Minnesota's cold spot is the stronghold of the Finns.
The three-peaked Seitaniemi Housebarn is the last of its kind in this country.
It took plenty of sisu to settle Embarrass.
It's the consistently coldest spot in the Lower 48; arctic blasts blow up against the Laurentian Divide and pool over the township, which set a record of 64 below in 1996.
The soil is poor, allowing farmers to do little more than grow potatoes and raise a few cows.
The very word Embarrass is French for obstacle, and comes from French voyageurs' opinion of the local river: curvy as a corkscrew and usually too low to navigate.
The Germans left. The Irish left. But the Finns stayed. They had sisu — Finnish for stubbornness and a can-do spirit — in spades.
When the Finns came at the start of the 20th century, many to work at nearby mines and logging camps, they had to settle for leftover land. But they knew how to get by and, especially, how to build.
Today, the buildings they raised out of tamarack, pine and poplar have become enduring symbols of these tenacious early pioneers, many of whom were blackballed for union organizing at the mines and turned to their farms for subsistence.

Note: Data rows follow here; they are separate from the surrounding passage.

(** [f id], [f (id + 1)], ... while the results do not [stop] the loop. *)
Fixpoint for_ids (n : nat) (id : Z) (stop : Z -> bool) (f : Z -> dedup_m Z) : dedup_m Z :=
  match n with
  | O => ret 0
  | S n => let* r := f id in if stop r then ret r else for_ids n (id + 1) stop f
  end.

(** [for (i = 0; i < d->btf->nr_types; i++) f(d->btf->start_id + i)] *)
Definition for_types (stop : Z -> bool) (f : Z -> dedup_m Z) : dedup_m Z :=
  fun d => for_ids (Z.to_nat (nr_types (d_btf d))) (start_id (d_btf d)) stop f d.

Definition nonzero (r : Z) : bool := negb (r =? 0).
Definition negative (r : Z) : bool := r <? 0.

(** ** The candidates and the hypothetical map *)

(** The hash function with [force_collisions]. *)
Definition btf_dedup_collision_hash_fn (k : Z) : Z := 0.

Definition collision_ctx : hash_ctx :=
  {| hash_fn := btf_dedup_collision_hash_fn; equal_fn := btf_dedup_equal_fn |}.

Definition dedup_ctx (force_collisions : bool) : hash_ctx :=
  if force_collisions then collision_ctx else int_ctx.

Section Dedup.
Context {C : hash_ctx}.

(** The identifiers [for_each_dedup_cand] goes through.  The table does not change while
    they are looked at. *)
Definition dedup_cands (h : Z) : dedup_m (list Z) :=
  read (fun d => Some (value <$> hashmap__for_each_key_entry (dedup_table d) h)).

Definition btf_dedup_table_add (hash type_id : Z) : dedup_m Z :=
  fun d => let r := hashmap_insert (dedup_table d) hash type_id HASHMAP_APPEND (d_oracle d) in
           Some (ins_ret r, set_table d (ins_map r) (ins_oracle r)).

Definition btf_dedup_hypot_map_add (from_id to_id : Z) : dedup_m Z :=
  fun d =>
    let '(ok, d) :=
      if zlen (hypot_list d) =? hypot_cap d then
        let cap := hypot_cap d + Z.max 16 (hypot_cap d / 2) in
        let '(ok, o) := alloc_array cap 4 (d_oracle d) in
        (ok, set_hypot_cap d cap o)
      else (true, d) in
    if negb ok then Some (- ENOMEM, d) else
    m ← array_set (hypot_map d) from_id to_id;
    Some (0, set_hypot d m (hypot_list d ++ [from_id]) (hypot_adjust_canon d)).

Fixpoint clear_hypot (m l : list Z) : option (list Z) :=
  match l with
  | [] => Some m
  | id :: l => m ← array_set m id BTF_UNPROCESSED_ID; clear_hypot m l
  end.

Definition btf_dedup_clear_hypot_map : dedup_m unit :=
  modify (fun d => m ← clear_hypot (hypot_map d) (hypot_list d); Some (set_hypot d m [] false)).

(** ** Beginning *)

(** Types that are never deduplicated. *)
Definition self_canonical (t : btf_type) : bool :=
  match btf_kind t with BTF_KIND_VAR | BTF_KIND_DATASEC | BTF_KIND_LOCSEC => true | _ => false end.

(** The canonical map for [n] types from [i] on. *)
Fixpoint init_map (n : nat) (i : Z) (b : btf) : option (list Z) :=
  match n with
  | O => Some []
  | S n =>
      t ← btf_type_by_id b i;
      m ← init_map n (i + 1) b;
      Some ((if self_canonical t then i else BTF_UNPROCESSED_ID) :: m)
  end.

Definition btf_dedup_new (b : btf) (o : oracle) : option (result btf_dedup * oracle) :=
  let '(ok, o) := alloc o in
  if negb ok then Some (Err ENOMEM, o) else
  let '(r, o) := hashmap__new o in
  match r with
  | Err e => Some (Err e, o)
  | Ok table =>
      let type_cnt := s32 (btf__type_cnt b) in
      let '(ok, o) := alloc o in
      if negb ok then Some (Err ENOMEM, o) else
      m ← init_map (Z.to_nat (type_cnt - 1)) 1 b;
      let '(ok, o) := alloc o in
      if negb ok then Some (Err ENOMEM, o) else
      Some (Ok (BtfDedup b table (0 :: m) (replicate (Z.to_nat type_cnt) BTF_UNPROCESSED_ID) [] 0
                  false None o), o)
  end.

(** A type of the base is its own representative and a candidate. *)
Definition prep_type (type_id : Z) : dedup_m Z :=
  let* t := type_of type_id in
  do* map_set type_id type_id in
  if self_canonical t then ret 0 else
  let* r := lift (hash_of_kind t) in
  match r with
  | Err e => ret (- e)
  | Ok h => let* err := btf_dedup_table_add h type_id in ret (if nonzero err then - ENOMEM else 0)
  end.

Definition btf_dedup_prep : dedup_m Z :=
  fun d =>
    match base_btf (d_btf d) with
    | None => ret 0 d
    | Some _ => for_ids (Z.to_nat (start_id (d_btf d) - 1)) 1 nonzero prep_type d
    end.

(** ** Primitive types *)

(** The first candidate of the same words. *)
Fixpoint find_equal (t : btf_type) (cands : list Z) (new_id : Z) : dedup_m Z :=
  match cands with
  | [] => ret new_id
  | cand_id :: cands =>
      let* cand := type_of cand_id in
      let* eq := lift (equal_of_kind t cand) in
      if (eq : bool) then ret cand_id else find_equal t cands new_id
  end.

(** The candidates of an enumeration: forward declarations are resolved both ways. *)
Fixpoint find_enum (type_id : Z) (t : btf_type) (cands : list Z) (new_id : Z) : dedup_m Z :=
  match cands with
  | [] => ret new_id
  | cand_id :: cands =>
      let* cand := type_of cand_id in
      let* eq := lift (btf_equal_enum t cand) in
      if (eq : bool) then ret cand_id else
      let* compat := lift (btf_compat_enum t cand) in
      if (compat : bool) then
        if btf_is_enum_fwd t then ret cand_id
        else do* map_set cand_id type_id in find_enum type_id t cands new_id
      else find_enum type_id t cands new_id
  end.

(** [d->map[type_id] = new_id], and a type that is its own representative becomes a
    candidate. *)
Definition set_canon (h type_id new_id : Z) : dedup_m Z :=
  do* map_set type_id new_id in
  if type_id =? new_id then
    let* err := btf_dedup_table_add h type_id in ret (if nonzero err then - ENOMEM else 0)
  else ret 0.

Definition btf_dedup_prim_type (type_id : Z) : dedup_m Z :=
  let* t := type_of type_id in
  match btf_kind t with
  | BTF_KIND_CONST | BTF_KIND_VOLATILE | BTF_KIND_RESTRICT | BTF_KIND_PTR | BTF_KIND_TYPEDEF
  | BTF_KIND_ARRAY | BTF_KIND_STRUCT | BTF_KIND_UNION | BTF_KIND_FUNC | BTF_KIND_FUNC_PROTO
  | BTF_KIND_VAR | BTF_KIND_DATASEC | BTF_KIND_DECL_TAG | BTF_KIND_TYPE_TAG | BTF_KIND_LOC_PROTO
  | BTF_KIND_LOCSEC => ret 0
  | BTF_KIND_INT =>
      let* h := lift (btf_hash_int_decl_tag t) in
      let* cands := dedup_cands h in
      let* new_id := find_equal t cands type_id in
      set_canon h type_id new_id
  | BTF_KIND_ENUM | BTF_KIND_ENUM64 =>
      let h := btf_hash_enum t in
      let* cands := dedup_cands h in
      let* new_id := find_enum type_id t cands type_id in
      set_canon h type_id new_id
  | BTF_KIND_FWD | BTF_KIND_FLOAT =>
      let h := btf_hash_common t in
      let* cands := dedup_cands h in
      let* new_id := find_equal t cands type_id in
      set_canon h type_id new_id
  | BTF_KIND_LOC_PARAM =>
      let* h := lift (btf_hash_loc_param t) in
      let* cands := dedup_cands h in
      let* new_id := find_equal t cands type_id in
      set_canon h type_id new_id
  | BTF_KIND_UNKN | BTF_KIND_OTHER _ => ret (- EINVAL)
  end.

Definition btf_dedup_prim_types : dedup_m Z := for_types nonzero btf_dedup_prim_type.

There, they built sturdy houses, barns and saunas with the same skill and care they had used to hew the timbers that kept mines from collapsing.
Their dovetailed corners and double-notched joints, pointed out on daily tours, make architects swoon. Not long ago, volunteer firefighters, with the blessing of landowners, were torching Finnish buildings for practice.
Now four are on the National Register of Historic Places, and they and other sites are visited by thousands every year.
Tours leave from the log Visitor Center, which, with the café across the highway, is as close as Embarrass gets to a downtown.
Visitors follow guides to the Hanka homestead, with a tamarack barn built in 1915, and to the silver-painted Nelimark sauna, made large to accommodate the family's 11 children.
There's the 1906 Apostolic Lutheran Church, a craft co-op known as Sisu Tori and the Timber Hall community center, a Taj Mahal of Lincoln Logs.
The Seitaniemi Housebarn is the piece de resistance. Built between 1907 and 1913, combining a house, hay barn and cattle barn under one three-peaked roof, it's the last of its kind still standing in the United States.
Trip Tips: Embarrass
Accommodations: Ten campsites at Heritage Park on the Embarrass River are first-come, first-served. Giants Ridge Resort is nearby and has lodge rooms and villas.
Dining: The Four Corners Cafe, across from the Visitor Center, is open daily.
Events: Embarrass Region Fair, the weekend before Labor Day.
Finnish Heritage Homestead Tours: Three-hour guided tours from the Visitor Center at highways 135 and 21 are given between Memorial Day and Labor Day.
Information: Embarrass tourism, 218-984-2084.